During the third quarter, the Commercial Lines business group gave back to our communities and supported small business owners by helping them move forward in achieving their goals. Progressive kicked off its 2024 Keys to Progress® veteran vehicle giveaway program and celebrated National Trucker Appreciation Day in September by honoring a deserving veteran and passionate truck driver with the keys to a 2022 Freightliner Cascadia. In addition, through our Driving Small Business Forward grant program, we awarded $1 million, consisting of $50,000 grants to each of 20 small business owners, to enable them to purchase commercial vehicles and move forward in their endeavors. It’s incredibly humbling to be part of these journeys and we look forward to seeing what each will accomplish.

Our Property business continued to grow PIFs and premiums during the third quarter. We ended the quarter with over 3.4 million PIFs, an increase of 14% year over year, which was due in large part to a significant increase in our renters policies in force. Net premiums written were up 9%, compared to the third quarter 2023, and primarily reflected growth in less volatile weather states as we continued to execute on our strategies to balance our geographic footprint to regions that typically experience less volatile weather.

For the third quarter 2024, our Property CR was excellent at 78.5, which included 7.5 points of catastrophe losses during the quarter. Although Hurricane Helene contributed 21 loss ratio points during the quarter, these losses were offset by nearly 30 points of favorable development on storms from the first half of the year.

As we focus on efforts to shift our geographic mix in Property, we continue to increase rates to address short- and long-term profitability. In the third quarter 2024, we increased rates 6% across the Property portfolio, bringing the trailing four quarters to aggregate rate increases of about 20%. We also continued our focus on advancing segmentation through the roll out of our newest product model 5.0, elevating seven more states during the third quarter, which brought the total to 15 states. Those states represented about 45% of our Property’s homeowners product trailing 12-month written premiums at quarter end.

In the third quarter 2024, our investment portfolio saw a return of 4.0%. In response to the reduction of inflation over the last twelve months, the Federal Reserve lowered the federal funds rate in September 2024, which provided a more positive market environment. Our fixed-income return was 3.9% for the third quarter, as the combination of a relatively sharp drop in interest rates along with a higher-yielding portfolio drove strong returns. Our equity portfolio returned 5.8%, in line with the equity markets. While our investment returns have moved higher, the portfolio remains relatively conservative as we move towards the end of the year.

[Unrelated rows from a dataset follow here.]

Lemma land_nmask x : 0 <= x -> Z.land x (Z.lnot (block_size - 1)) = x - x mod block_size.
Proof.
  intros Hx. rewrite <- land_mask by assumption.
  replace (Z.land x (Z.lnot (block_size - 1))) with (Z.ldiff x (block_size - 1))
    by (apply Z.bits_inj'; intros n Hn; rewrite Z.ldiff_spec, Z.land_spec, Z.lnot_spec by assumption; reflexivity).
  assert (Z.land (Z.ldiff x (block_size - 1)) (Z.land x (block_size - 1)) = 0) as E0.
  { apply Z.bits_inj'. intros n Hn. rewrite !Z.land_spec, Z.ldiff_spec, Z.bits_0.
    destruct (Z.testbit x n), (Z.testbit (block_size - 1) n); reflexivity. }
  pose proof (Z.add_nocarry_lxor _ _ E0) as E. rewrite Z.lxor_lor in E by assumption.
  replace (Z.lor (Z.ldiff x (block_size - 1)) (Z.land x (block_size - 1))) with x in E; [lia|].
  apply Z.bits_inj'. intros n Hn. rewrite Z.lor_spec, Z.ldiff_spec, Z.land_spec.
  destruct (Z.testbit x n), (Z.testbit (block_size - 1) n); reflexivity.
Qed.

Lemma szw_small z : 0 <= z <= 2 ^ 31 -> szw A z = z.
Proof. intros. unfold szw, wordbits, wordsize. apply uwrap_small. destruct (long64 A); cbn; lia. Qed.

Lemma blw_small z : 0 <= z <= 2 ^ 31 -> blw z = z.
Proof.
  intros. unfold blw. apply uwrap_small. pose proof buflen_ok.
  assert (2 ^ 32 <= 2 ^ buflen_bits) by (apply Z.pow_le_mono_r; lia). lia.
Qed.

(** ** Blocks *)

Definition whole (data : list Z) : Prop := Z.of_nat (length data) mod block_size = 0.

Lemma hash_blocks_app a b h : whole a -> hash_blocks (a ++ b) h = hash_blocks b (hash_blocks a h).
Proof.
  intros Ha. unfold hash_blocks, whole in *. pose proof block_bounds. apply Z.mod_divide in Ha as [k Hk]; [|lia].
  assert (0 <= k) by nia. rewrite length_app, Nat2Z.inj_add, Hk, Z.div_add_l, Z.div_mul by lia.
  rewrite Z2Nat.inj_add by (try apply Z.div_pos; lia). remember (Z.to_nat k) as j eqn:Ej. assert (length a = j * bs)%nat as Hl by nia.
  clear -Hl. revert a h Hl. induction j as [|j IH]; intros a h Hl.
  - destruct a; [reflexivity|simpl in Hl; lia].
  - cbn [Nat.add process_blocks]. rewrite take_app_le, drop_app_le by lia. apply IH. rewrite length_drop. lia.
Qed.

(** A compression function that is a reference function [f] on blocks of bytes and values
    in [Inv] hashes a message of bytes as the reference does. *)
Lemma hash_blocks_chain (f : list Z -> H -> H) (Inv : H -> Prop) data h :
  (forall block h, length block = bs -> Forall is_byte block -> Inv h -> compress block h = f block h /\ Inv (f block h)) ->
  Forall is_byte data -> whole data -> Inv h ->
  hash_blocks data h = chain f bs (length data / bs) data h /\ Inv (hash_blocks data h).
Proof.
  intros Hf Hd Hw Hh. pose proof block_bounds. unfold hash_blocks, whole in *. apply Z.mod_divide in Hw as [k Hk]; [|lia].
  rewrite Hk, Z.div_mul by lia. assert (length data = Z.to_nat k * bs)%nat as Hl by nia.
  rewrite Hl, Nat.div_mul by lia. clear Hk. revert data h Hd Hl Hh. induction (Z.to_nat k) as [|n IH]; intros data h Hd Hl Hh; [auto|].
  cbn [process_blocks chain]. destruct (Hf (take bs data) h) as [-> Hi]; [rewrite length_take; lia|apply Forall_take; assumption|assumption|].
  apply IH; [apply Forall_drop; assumption|rewrite length_drop; lia|assumption].
Qed.

(** The padded message is whole blocks. *)
Lemma padded_whole msg : whole (padded msg).
Proof.
  unfold whole, padded, zero_count. pose proof block_bounds. pose proof (length_field_size (Z.of_nat (length msg))) as Hf.
  rewrite length_app. simpl length. rewrite length_app, repeat_length. set (n := Z.of_nat (length msg)) in *.
  assert (0 < block_size) as Hpos by lia.
  pose proof (Z.mod_pos_bound (block_size - field_size - (n + 1)) _ Hpos). set (z := (_ - (n + 1)) mod _) in *.
  replace (Z.of_nat _) with ((n + 1 + field_size) + z) by lia. subst z. rewrite Z.add_mod_idemp_r by lia.
  replace (n + 1 + field_size + (block_size - field_size - (n + 1))) with block_size by lia. apply Z.mod_same. lia.
Qed.

Lemma hash_blocks_nil h : hash_blocks [] h = h.
Proof. unfold hash_blocks. simpl length. rewrite Z.div_0_l; [reflexivity|]. pose proof block_bounds. lia. Qed.

Lemma whole_app a b : whole a -> whole b -> whole (a ++ b).
Proof.
  unfold whole. intros Ha Hb. pose proof block_bounds.
  rewrite length_app, Nat2Z.inj_add, <- Z.add_mod_idemp_l, Ha by lia. exact Hb.
Qed.

Lemma process_block_eq data c :
  process_block data c =
  mkctx (hash_blocks data (hash c)) (count (total c) (Z.of_nat (length data))) (buflen c) (buffer c).
Proof. reflexivity. Qed.

(** ** The invariant *)

(** After [msg]: the whole blocks are hashed and counted, the rest is in the buffer. *)
Record holds (h0 : H) (msg : list Z) (c : ctx H T) : Prop := {
  hd_split : exists full rest, msg = full ++ rest /\ whole full /\ hash c = hash_blocks full h0 /\
    total c = total_of (Z.of_nat (length full)) /\ buflen c = Z.of_nat (length rest) /\
    take (length rest) (buffer c) = rest;
  hd_buflen : 0 <= buflen c <= block_size;
  hd_buffer : Z.of_nat (length (buffer c)) = 2 * block_size
}.

(** A block that is hashed moves from the rest to the whole blocks. *)
Lemma holds_step h0 full block rest h t bl buf :
  whole full -> whole block -> h = hash_blocks block (hash_blocks full h0) ->
  t = count (total_of (Z.of_nat (length full))) (Z.of_nat (length block)) ->
  bl = Z.of_nat (length rest) -> bl <= block_size -> take (length rest) buf = rest ->
  Z.of_nat (length buf) = 2 * block_size -> holds h0 (full ++ block ++ rest) (mkctx h t bl buf).
Proof.
  intros Hf Hb -> -> -> Hr Htake Hbuf. split; cbn; [|lia|assumption].
  exists (full ++ block), rest. rewrite app_assoc. split; [reflexivity|]. split; [apply whole_app; assumption|].
  rewrite hash_blocks_app by assumption. rewrite count_ok, length_app, Nat2Z.inj_add by lia. auto.
Qed.

Lemma fill_buffer_spec {R} h0 msg data c :
  holds h0 msg c ->
  exists c' data' taken, @fill_buffer A H T _ R data c = Next (c', data') /\ data = taken ++ data' /\
    holds h0 (msg ++ taken) c' /\ (data' = [] \/ buflen c' = 0).
Proof.
  intros [(full & rest & -> & Hw & Hh & Ht & Hbl & Htk) Hle Hbuf]. pose proof block_bounds as Hbs. unfold fill_buffer.
  destruct (Z.eqb_spec (buflen c) 0) as [E0|Hne].
  { exists c, data, []. rewrite app_nil_r. split; [reflexivity|]. split; [reflexivity|]. split; [|auto].
    split; [|assumption..]. exists full, rest. auto 6. }
  rewrite szw_small by lia.
  set (add := if Z.of_nat (length data) <? 2 * block_size - buflen c then Z.of_nat (length data) else 2 * block_size - buflen c).
  assert (0 <= add <= Z.of_nat (length data) /\ add <= 2 * block_size - buflen c /\
    (add = Z.of_nat (length data) \/ add = 2 * block_size - buflen c)) as (Ha1 & Ha2 & Ha3)
    by (subst add; destruct (Z.ltb_spec (Z.of_nat (length data)) (2 * block_size - buflen c)); lia).
  clearbody add. rewrite bytes_from_ok by lia. change (drop (Z.to_nat 0) data) with data. cbn [flow_bind].
  set (chunk := take (Z.to_nat add) data). assert (Z.of_nat (length chunk) = add) as Hch by (subst chunk; rewrite length_take; lia).
  rewrite Hbl. destruct (copy_behind (R := R) (buffer c) rest chunk Htk) as (buf & -> & Hlb & Htb); [lia|]. cbn [flow_bind buflen].
  assert (Z.of_nat (length (rest ++ chunk)) = buflen c + add) as Hrc by (rewrite length_app; lia).
  replace (Z.of_nat (length rest) + add) with (buflen c + add) by lia. rewrite blw_small by lia.
  destruct (Z.ltb_spec block_size (buflen c + add)) as [Hgt|Hng].
  2: { exists (mkctx (hash c) (total c) (buflen c + add) buf), (drop (Z.to_nat add) data), chunk. split; [reflexivity|].
    split; [symmetry; apply take_drop|]. split.
    - split; cbn [hash total buflen buffer]; [|lia|lia]. exists full, (rest ++ chunk). rewrite app_assoc. auto 7.
    - left. apply drop_ge. lia. }
  cbn [buffer hash total]. rewrite land_nmask by lia.
  assert (0 < block_size) as Hpos by lia. pose proof (Z.mod_pos_bound (buflen c + add) _ Hpos) as Hmod.
  rewrite (bytes_prefix buf (rest ++ chunk)) by (assumption || lia). cbn [flow_bind]. rewrite process_block_eq. cbn [buflen buffer hash total].
  rewrite land_mask by lia.
  set (n := buflen c + add - (buflen c + add) mod block_size).
  rewrite (bytes_middle buf (rest ++ chunk)) by (assumption || lia). cbn [flow_bind].
  set (block := take (Z.to_nat n) (rest ++ chunk)). set (rest' := drop (Z.to_nat n) (rest ++ chunk)).
  assert (Z.of_nat (length block) = n) as Hlblk by (subst block; rewrite length_take; lia).
  assert (Z.of_nat (length rest') = (buflen c + add) mod block_size) as Hlr by (subst rest'; rewrite length_drop; lia).
  destruct (copy_behind (R := R) buf [] rest') as (buf' & E & Hlb' & Htb'); [reflexivity|simpl; lia|].
  change (Z.of_nat (length [])) with 0 in E. rewrite E. cbn [flow_bind]. clear E.
  eexists _, _, chunk. split; [reflexivity|]. split; [symmetry; apply take_drop|]. split.
  - assert ((full ++ rest) ++ chunk = full ++ block ++ rest') as -> by (subst block rest'; rewrite take_drop; apply eq_sym, app_assoc).
    apply holds_step; auto; try lia.
    + unfold whole. rewrite Hlblk. subst n. rewrite Zminus_mod_idemp_r, Z.sub_diag. reflexivity.
    + rewrite Hh. reflexivity.
    + rewrite Ht. reflexivity.
  - destruct Ha3 as [E|E]; [left; apply drop_ge; lia|right]. cbn [buflen]. rewrite E.
    replace (buflen c + (2 * block_size - buflen c)) with (2 * block_size) by lia. apply Z.mod_mul. lia.
Qed.

(** With an empty buffer, the context may be given by what it has hashed. *)
Lemma holds_empty h0 msg c :
  holds h0 msg c -> buflen c = 0 ->
  whole msg /\ hash c = hash_blocks msg h0 /\ total c = total_of (Z.of_nat (length msg)) /\
  Z.of_nat (length (buffer c)) = 2 * block_size.
Proof.
  intros [(full & rest & -> & Hw & Hh & Ht & Hbl & _) _ Hbuf] E. rewrite E in Hbl.
  destruct rest; [|simpl in Hbl; lia]. rewrite app_nil_r. auto.
Qed.

Lemma unaligned_blocks_spec {R} h0 fuel msg data c :
  (length data <= fuel)%nat -> 0 < Z.of_nat (length data) -> holds h0 msg c -> buflen c = 0 ->
  exists c' data' taken, @unaligned_blocks H T _ R fuel data c = Next (c', data') /\ data = taken ++ data' /\
    holds h0 (msg ++ taken) c' /\ buflen c' = 0 /\ Z.of_nat (length data') <= block_size.
Proof.
  pose proof block_bounds as Hbs. revert msg data c. induction fuel as [|fuel IH]; intros msg data c Hf Hl Hc H0; [lia|].
  cbn [unaligned_blocks]. destruct (Z.ltb_spec block_size (Z.of_nat (length data))) as [Hgt|Hle].
  2: { exists c, data, []. rewrite app_nil_r. auto. }
  destruct (holds_empty _ _ _ Hc H0) as (Hw & Hh & Ht & Hbuf). rewrite bytes_from_ok by lia. cbn [flow_bind].
  change (drop (Z.to_nat 0) data) with data. set (block := take bs data).
  assert (Z.of_nat (length block) = block_size) as Hblk by (subst block; rewrite length_take; lia).
  destruct (copy_behind (R := R) (buffer c) [] block) as (buf & E & Hlb & Htb); [reflexivity|simpl; lia|].
  change (Z.of_nat (length [])) with 0 in E. rewrite E. cbn [flow_bind]. clear E. rewrite process_block_eq. cbn [hash total buflen buffer].
  assert (holds h0 (msg ++ block) (mkctx (hash_blocks block (hash c)) (count (total c) (Z.of_nat (length block))) (buflen c) buf)) as Hc'.
  { rewrite <- (app_nil_r block) at 1. apply holds_step; auto; try lia.
    - unfold whole. rewrite Hblk. apply Z.mod_same. lia.
    - rewrite Hh. reflexivity.
    - rewrite Ht. reflexivity. }
  destruct (IH _ (drop bs data) _ ltac:(rewrite length_drop; lia) ltac:(rewrite length_drop; lia) Hc' H0)
    as (c' & data' & taken & -> & E & Hh' & Hz & Hl').
  exists c', data', (block ++ taken). split; [reflexivity|]. rewrite <- !app_assoc, <- E. split; [symmetry; apply take_drop|].
  rewrite <- app_assoc in Hh'. auto.
Qed.

Lemma whole_blocks_spec {R} h0 unaligned msg data c :
  holds h0 msg c -> data = [] \/ buflen c = 0 ->
  exists c' data' taken, @whole_blocks H T _ R unaligned data c = Next (c', data') /\ data = taken ++ data' /\
    holds h0 (msg ++ taken) c' /\ (data' = [] \/ buflen c' = 0) /\ Z.of_nat (length data') <= block_size.
Proof.
  intros Hc Hor. pose proof block_bounds as Hbs. unfold whole_blocks.
  destruct (Z.leb_spec block_size (Z.of_nat (length data))) as [Hge|Hlt].
  2: { exists c, data, []. rewrite app_nil_r. split; [reflexivity|]. split; [reflexivity|]. split; [assumption|]. split; [assumption|]. lia. }
  destruct Hor as [->|H0]; [simpl in Hge; lia|]. destruct unaligned.
  { destruct (unaligned_blocks_spec (R := R) h0 (length data) msg data c) as (c' & data' & taken & -> & E & Hh & Hz & Hl); auto; [lia|].
    exists c', data', taken. auto 6. }
  rewrite land_nmask by lia. assert (0 < block_size) as Hpos by lia.
  pose proof (Z.mod_pos_bound (Z.of_nat (length data)) _ Hpos) as Hmod.
  pose proof (Z.mod_le (Z.of_nat (length data)) block_size ltac:(lia) Hpos) as Hmle.
  set (n := Z.of_nat (length data) - Z.of_nat (length data) mod block_size).
  destruct (holds_empty _ _ _ Hc H0) as (Hw & Hh & Ht & Hbuf). rewrite bytes_from_ok by lia. cbn [flow_bind].
  change (drop (Z.to_nat 0) data) with data. set (blocks := take (Z.to_nat n) data).
  assert (Z.of_nat (length blocks) = n) as Hn by (subst blocks; rewrite length_take; lia).
  eexists _, _, blocks. split; [reflexivity|]. split; [symmetry; apply take_drop|]. split; [|split; [right; exact H0|rewrite length_drop; lia]].
  rewrite process_block_eq. replace (msg ++ blocks) with (msg ++ blocks ++ []) by (rewrite app_nil_r; reflexivity).
  apply holds_step; auto; try (simpl; lia).
  - unfold whole. rewrite Hn. subst n. rewrite Zminus_mod_idemp_r, Z.sub_diag. reflexivity.
  - rewrite Hh. reflexivity.
  - rewrite Ht. reflexivity.
Qed.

As we enter the final quarter of 2024, our capital is in a very strong position. The combination of our recent operating and investing results has provided more than enough capital to fund the rapid growth in our premiums. Our debt-to-total capital ratio has fallen to 20.2%, which is significantly below the goal we set for ourselves of maintaining debt below 30% of total capital at book value. We have no debt maturities until 2027.

I began this letter by saying we almost avoided extreme weather in the third quarter. So far, early into the fourth quarter we have not been that lucky. On October 9, 2024, Hurricane Milton hit the southwestern part of Florida as a category 3 hurricane and raced across Central Florida to exit the east coast as a category 1 storm. While still dealing with the aftermath of Helene, our customers need us even more to help them during these difficult times and we are responding in true Progressive fashion. We expect that it will take time for claims to be reported; however, we estimate that our Property business will incur losses from Hurricane Milton of approximately $140 million, net of reinsurance. For our Personal and Commercial Lines businesses, including our special lines products, we estimate that losses could be about $600 million from Hurricanes Helene and Milton combined. We will continue to evaluate the impact from Helene, Milton, and other catastrophe events as more information develops.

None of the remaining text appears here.